**** DATASET EXTRACT

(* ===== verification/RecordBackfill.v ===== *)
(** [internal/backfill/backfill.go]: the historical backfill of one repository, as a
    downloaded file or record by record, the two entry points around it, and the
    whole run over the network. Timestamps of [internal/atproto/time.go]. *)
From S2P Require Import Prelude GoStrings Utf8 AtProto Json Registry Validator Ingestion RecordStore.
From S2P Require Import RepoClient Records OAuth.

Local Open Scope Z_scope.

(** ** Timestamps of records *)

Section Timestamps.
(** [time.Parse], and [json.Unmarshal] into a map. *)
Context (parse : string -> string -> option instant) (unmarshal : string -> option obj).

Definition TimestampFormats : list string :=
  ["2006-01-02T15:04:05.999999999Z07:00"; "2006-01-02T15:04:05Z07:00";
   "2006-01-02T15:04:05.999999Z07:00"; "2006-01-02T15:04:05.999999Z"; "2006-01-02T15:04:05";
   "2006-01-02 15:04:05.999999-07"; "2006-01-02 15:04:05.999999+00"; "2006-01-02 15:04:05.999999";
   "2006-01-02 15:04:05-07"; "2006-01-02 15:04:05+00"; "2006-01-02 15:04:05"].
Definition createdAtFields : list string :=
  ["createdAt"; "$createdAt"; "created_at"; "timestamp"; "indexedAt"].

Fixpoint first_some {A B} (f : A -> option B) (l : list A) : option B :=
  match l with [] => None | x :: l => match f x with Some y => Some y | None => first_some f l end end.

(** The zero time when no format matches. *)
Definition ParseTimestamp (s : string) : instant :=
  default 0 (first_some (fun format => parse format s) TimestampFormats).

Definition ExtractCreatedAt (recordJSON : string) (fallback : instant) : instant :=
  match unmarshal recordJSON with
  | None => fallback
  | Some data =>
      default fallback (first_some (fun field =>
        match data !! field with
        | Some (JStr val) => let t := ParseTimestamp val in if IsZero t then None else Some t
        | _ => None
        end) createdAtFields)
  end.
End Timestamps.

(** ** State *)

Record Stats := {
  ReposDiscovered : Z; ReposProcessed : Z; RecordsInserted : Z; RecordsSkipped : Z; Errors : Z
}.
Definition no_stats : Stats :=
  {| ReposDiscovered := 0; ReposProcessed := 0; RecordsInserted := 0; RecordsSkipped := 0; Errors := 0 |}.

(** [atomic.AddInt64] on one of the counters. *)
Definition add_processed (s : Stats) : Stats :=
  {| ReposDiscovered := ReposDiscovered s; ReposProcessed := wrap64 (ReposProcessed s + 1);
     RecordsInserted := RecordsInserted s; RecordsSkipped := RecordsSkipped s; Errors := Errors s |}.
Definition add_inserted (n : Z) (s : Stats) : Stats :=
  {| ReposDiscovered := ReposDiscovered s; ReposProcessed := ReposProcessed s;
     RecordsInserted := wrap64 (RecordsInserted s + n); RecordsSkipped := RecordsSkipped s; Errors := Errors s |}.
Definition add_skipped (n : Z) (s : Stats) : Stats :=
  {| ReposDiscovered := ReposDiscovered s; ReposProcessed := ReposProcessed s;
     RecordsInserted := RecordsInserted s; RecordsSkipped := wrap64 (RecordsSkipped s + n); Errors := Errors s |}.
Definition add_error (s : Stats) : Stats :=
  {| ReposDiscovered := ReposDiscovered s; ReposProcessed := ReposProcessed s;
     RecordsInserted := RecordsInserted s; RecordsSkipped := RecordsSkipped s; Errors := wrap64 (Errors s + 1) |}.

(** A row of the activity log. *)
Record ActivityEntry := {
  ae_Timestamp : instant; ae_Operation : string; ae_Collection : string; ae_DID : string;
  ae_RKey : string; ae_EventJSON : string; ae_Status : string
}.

********

Exactly as shown above, return all of the entries.

(* ===== verification/RecordBackfill.v ===== *)
(** [internal/backfill/backfill.go]: the historical backfill of one repository, as a
    downloaded file or record by record, the two entry points around it, and the
    whole run over the network. Timestamps of [internal/atproto/time.go]. *)
From S2P Require Import Prelude GoStrings Utf8 AtProto Json Registry Validator Ingestion RecordStore.
From S2P Require Import RepoClient Records OAuth.

Local Open Scope Z_scope.

(** ** Timestamps of records *)

Section Timestamps.
(** [time.Parse], and [json.Unmarshal] into a map. *)
Context (parse : string -> string -> option instant) (unmarshal : string -> option obj).

Definition TimestampFormats : list string :=
  ["2006-01-02T15:04:05.999999999Z07:00"; "2006-01-02T15:04:05Z07:00";
   "2006-01-02T15:04:05.999999Z07:00"; "2006-01-02T15:04:05.999999Z"; "2006-01-02T15:04:05";
   "2006-01-02 15:04:05.999999-07"; "2006-01-02 15:04:05.999999+00"; "2006-01-02 15:04:05.999999";
   "2006-01-02 15:04:05-07"; "2006-01-02 15:04:05+00"; "2006-01-02 15:04:05"].
Definition createdAtFields : list string :=
  ["createdAt"; "$createdAt"; "created_at"; "timestamp"; "indexedAt"].

Fixpoint first_some {A B} (f : A -> option B) (l : list A) : option B :=
  match l with [] => None | x :: l => match f x with Some y => Some y | None => first_some f l end end.

(** The zero time when no format matches. *)
Definition ParseTimestamp (s : string) : instant :=
  default 0 (first_some (fun format => parse format s) TimestampFormats).

Definition ExtractCreatedAt (recordJSON : string) (fallback : instant) : instant :=
  match unmarshal recordJSON with
  | None => fallback
  | Some data =>
      default fallback (first_some (fun field =>
        match data !! field with
        | Some (JStr val) => let t := ParseTimestamp val in if IsZero t then None else Some t
        | _ => None
        end) createdAtFields)
  end.
End Timestamps.

(** ** State *)

Record Stats := {
  ReposDiscovered : Z; ReposProcessed : Z; RecordsInserted : Z; RecordsSkipped : Z; Errors : Z
}.
Definition no_stats : Stats :=
  {| ReposDiscovered := 0; ReposProcessed := 0; RecordsInserted := 0; RecordsSkipped := 0; Errors := 0 |}.

(** [atomic.AddInt64] on one of the counters. *)
Definition add_processed (s : Stats) : Stats :=
  {| ReposDiscovered := ReposDiscovered s; ReposProcessed := wrap64 (ReposProcessed s + 1);
     RecordsInserted := RecordsInserted s; RecordsSkipped := RecordsSkipped s; Errors := Errors s |}.
Definition add_inserted (n : Z) (s : Stats) : Stats :=
  {| ReposDiscovered := ReposDiscovered s; ReposProcessed := ReposProcessed s;
     RecordsInserted := wrap64 (RecordsInserted s + n); RecordsSkipped := RecordsSkipped s; Errors := Errors s |}.
Definition add_skipped (n : Z) (s : Stats) : Stats :=
  {| ReposDiscovered := ReposDiscovered s; ReposProcessed := ReposProcessed s;
     RecordsInserted := RecordsInserted s; RecordsSkipped := wrap64 (RecordsSkipped s + n); Errors := Errors s |}.
Definition add_error (s : Stats) : Stats :=
  {| ReposDiscovered := ReposDiscovered s; ReposProcessed := ReposProcessed s;
     RecordsInserted := RecordsInserted s; RecordsSkipped := RecordsSkipped s; Errors := wrap64 (Errors s + 1) |}.

(** A row of the activity log. *)
Record ActivityEntry := {
  ae_Timestamp : instant; ae_Operation : string; ae_Collection : string; ae_DID : string;
  ae_RKey : string; ae_EventJSON : string; ae_Status : string
}.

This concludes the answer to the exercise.